Download or read book God Don t Like Ugly written by Teresa L. Fry Brown and published by . This book was released on 2000 with total page 228 pages. Available in PDF, EPUB and Kindle. Book excerpt: Countering dire pronouncements of the irrelevance of African American institutions, Teresa L. Fry Brown celebrates the way African American women continue, often invisibly, the task of passing on moral wisdom in African-American families, churches, and communities. The book begins with the author's analysis of intergenerational transmission of spiritual values as depicted in selected African American women's literature written since 1960 (gospel music, poems, novels, short stories, and autobiography). An interpretive framework is grounded in three ethical presuppositions based on traditional African American spiritual values, African American Theology and Ethics, Womanist Christology and Ethics, and values culled from the author's own experience and religious beliefs.

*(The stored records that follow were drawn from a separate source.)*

Lemma exact_decimal_unique text scale n n' : exact_decimal text n scale → exact_decimal text n' scale → n = n'.
Proof.
  intros (whole & frac & Hd & Hn) (whole' & frac' & Hd' & Hn').
  destruct (decimal_unique _ _ _ _ _ Hd Hd') as [-> ->]. rewrite Hn in Hn'.
  assert (0 < 10 ^ Z.of_nat (length frac)) by (apply Z.pow_pos_nonneg; lia).
  by apply Z.mul_reg_r in Hn'; [|lia].
Qed.

Lemma parses_iff_ret {A} (o : outcome A) (P : A → Prop) a :
  parses o P → (∀ b, P a → P b → a = b) → o = Ret a ↔ P a.
Proof.
  unfold parses. intros Ho Huniq. destruct o as [b|e].
  - split; [by intros [= ->]|]. intros Ha. by rewrite (Huniq b Ha Ho).
  - split; [done|]. intros Ha. destruct Ho as [_ Hno]. by destruct (Hno a Ha).
Qed.

(** ** The properties *)

(** C30: exact prices and quantities.  For a configuration whose numbers fit the
    machine, a price text is accepted as [p] ticks exactly when it is a decimal
    whose value is [p] ticks, with no rounding, and [p] is between one and the
    maximum; a quantity text as [q] exactly when it is a decimal of value [q], a
    multiple of the lot between one and the maximum; every other text is
    rejected as invalid, never as an internal error. *)
Theorem decimals_are_exact configuration text : config_ok configuration →
  (∀ p, parsePriceTicks text configuration = Ret p ↔
     1 ≤ p ≤ Instrument.maxPrice configuration ∧
     exact_decimal text (p * Instrument.tickSizeMantissa configuration) (Instrument.priceScale configuration)) ∧
  (∀ q, parseQuantityUnits text configuration = Ret q ↔
     1 ≤ q ≤ Instrument.maxOrderQuantity configuration ∧ (Instrument.lotSize configuration | q) ∧ exact_decimal text q 0) ∧
  (∀ e, parsePriceTicks text configuration = Throw e ∨ parseQuantityUnits text configuration = Throw e → is_rejection e).
Proof.
  intros Hconfig. pose proof (parsePriceTicks_parses configuration Hconfig text) as Hprice.
  pose proof (parseQuantityUnits_parses configuration text Hconfig) as Hquantity. split_and!.
  - intros p. refine (parses_iff_ret _ _ p Hprice _). intros p' [_ Hx] [_ Hx'].
    pose proof (exact_decimal_unique _ _ _ _ Hx Hx') as Heq. pose proof (co_tick _ Hconfig).
    by apply Z.mul_reg_r in Heq; [|lia].
  - intros q. refine (parses_iff_ret _ _ q Hquantity _). intros q' (_ & _ & Hx) (_ & _ & Hx').
    exact (exact_decimal_unique _ _ _ _ Hx Hx').
  - intros e [He|He]; [rewrite He in Hprice; apply Hprice|rewrite He in Hquantity; apply Hquantity].
Qed.

(** C31: a normalized message is a command the exchange can process.  For a
    message of a processed type, normalization gives a command of the session's
    client that states the message's own fields, exactly, with a price, quantity
    and time in force the engine accepts, that admission and the journal's encoder
    take without an exception; or it fails with a missing field, a rejected value
    or an ill-formed character field, and with nothing else. *)
Theorem normalized_commands_are_processable {F} `{FixMessagesLaws F} {SessionID} `{Countable SessionID}
    (f : F) (sessionID : SessionID) resolver msgType : resolver_ok resolver →
  headerField FIELD.MsgType f = Some msgType → isProcessableMessageType msgType = true →
  match parseFixMessage f sessionID resolver with
  | Ret m => ∃ clientId, resolver !! sessionID = Some clientId ∧ normalized f clientId m ∧
      if bool_decide (msgType = "F"%string) then cancel_content f m else order_content f m
  | Throw e => message_fault e
  end.
Proof. apply parseFixMessage_sound. Qed.

(** ** Witnesses *)

(** Messages as their fields by tag. *)
Record FieldMap := mkFieldMap { headerFields : gmap Z string; bodyFields : gmap Z string }.

#[export] Instance FieldMap_messages : FixMessages FieldMap := {
  headerField tag f := headerFields f !! tag;
  bodyField tag f := bodyFields f !! tag;
  charFieldValue text := match text with String c EmptyString => Some c | _ => None end }.

#[export] Instance FieldMap_laws : FixMessagesLaws FieldMap.
Proof. split. intros [|c [|c' text]] d; cbn; naive_solver. Qed.

Definition demoFixOrder : FieldMap := mkFieldMap {[ 35 := "D"%string ]}
  (list_to_map [(11, "order-1"); (38, "7.0"); (40, "2"); (44, "123.45"); (54, "1"); (55, "SPY"); (59, "1")]%string).

Definition demoResolver : ClientIdentityResolver nat := {[ 0%nat := 42 ]}.

Lemma demoResolver_ok : resolver_ok demoResolver.
Proof.
  intros s c Hs. change (({[0%nat := 42]} : gmap nat Z) !! s = Some c) in Hs. apply lookup_singleton_Some in Hs as [_ <-].
  split; [|done]. split; vm_compute; discriminate.
Qed.

Lemma decimals_are_exact_witness :
  (1 ≤ 1234500 ≤ Instrument.maxPrice SPY_V1 ∧ exact_decimal (chars "123.45") 1234500 4) ∧
  parsePriceTicks (chars "123.45001") SPY_V1 ≠ Ret 1234500.
Proof.
  split; [|by vm_compute].
  apply (proj1 (decimals_are_exact SPY_V1 (chars "123.45") SPY_V1_ok) 1234500). vm_compute. reflexivity.
Defined.

Lemma normalized_commands_are_processable_witness :
  match parseFixMessage demoFixOrder 0%nat demoResolver with
  | Ret m => ∃ clientId, demoResolver !! 0%nat = Some clientId ∧ normalized demoFixOrder clientId m ∧
      order_content demoFixOrder m
  | Throw e => message_fault e
  end.
Proof.
  apply (normalized_commands_are_processable demoFixOrder 0%nat demoResolver "D"%string).
  - exact demoResolver_ok.
  - reflexivity.
  - reflexivity.
Defined.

Download or read book Where Are the Teachers written by G-Man and published by Xulon Press. This book was released on 2009-04 with total page 98 pages. Available in PDF, EPUB and Kindle. Book excerpt: Gary Campbell received early spiritual guidance and direction from the Pentecostal community in Jersey City, NJ; he participated in music ministries with gifts of singing and playing percussion. He has worked as a counselor with dually diagnosed youth providing insight and preparation to help facilitate independent living skills. In addition he has provided career counseling to youth in the Newark, NJ area. On his journey of self-realization, Gary's creative expressionism lead to freelancing in art and photography. As the thirst for structured truth, wisdom, and creativity increased he was endeared to the teachings of Bishop McKinley whereby he were selected as Assistant Pastor. In the next decade he served as Elder at True Vine Ministries in Jersey City, NJ, teaching and serving under Pastor Roderick Alan. Gary has over 60 articles published on Helium.com and has finished his second book "Quality of Heart" while placing the finishing touches on "Be for Meat" these both will be published in the upcoming later this year. With the advent of the mega-church concept and increased tele-evangelism, noted clergy such as TD Jakes, Joel Osteen, etc... have inspired the conviction that the local churches should align their tenets and agendas to meet the greater goals of mainstream evangelism, as "Where Are The Teachers?" proposes a new way forward that seeks to restructure and retool the discipline of teaching in the church. Gary is available for webinars and teleconferences throughout the year and hosts a blog (www.Whereare.wordpress.com) and website for direct/immediate access.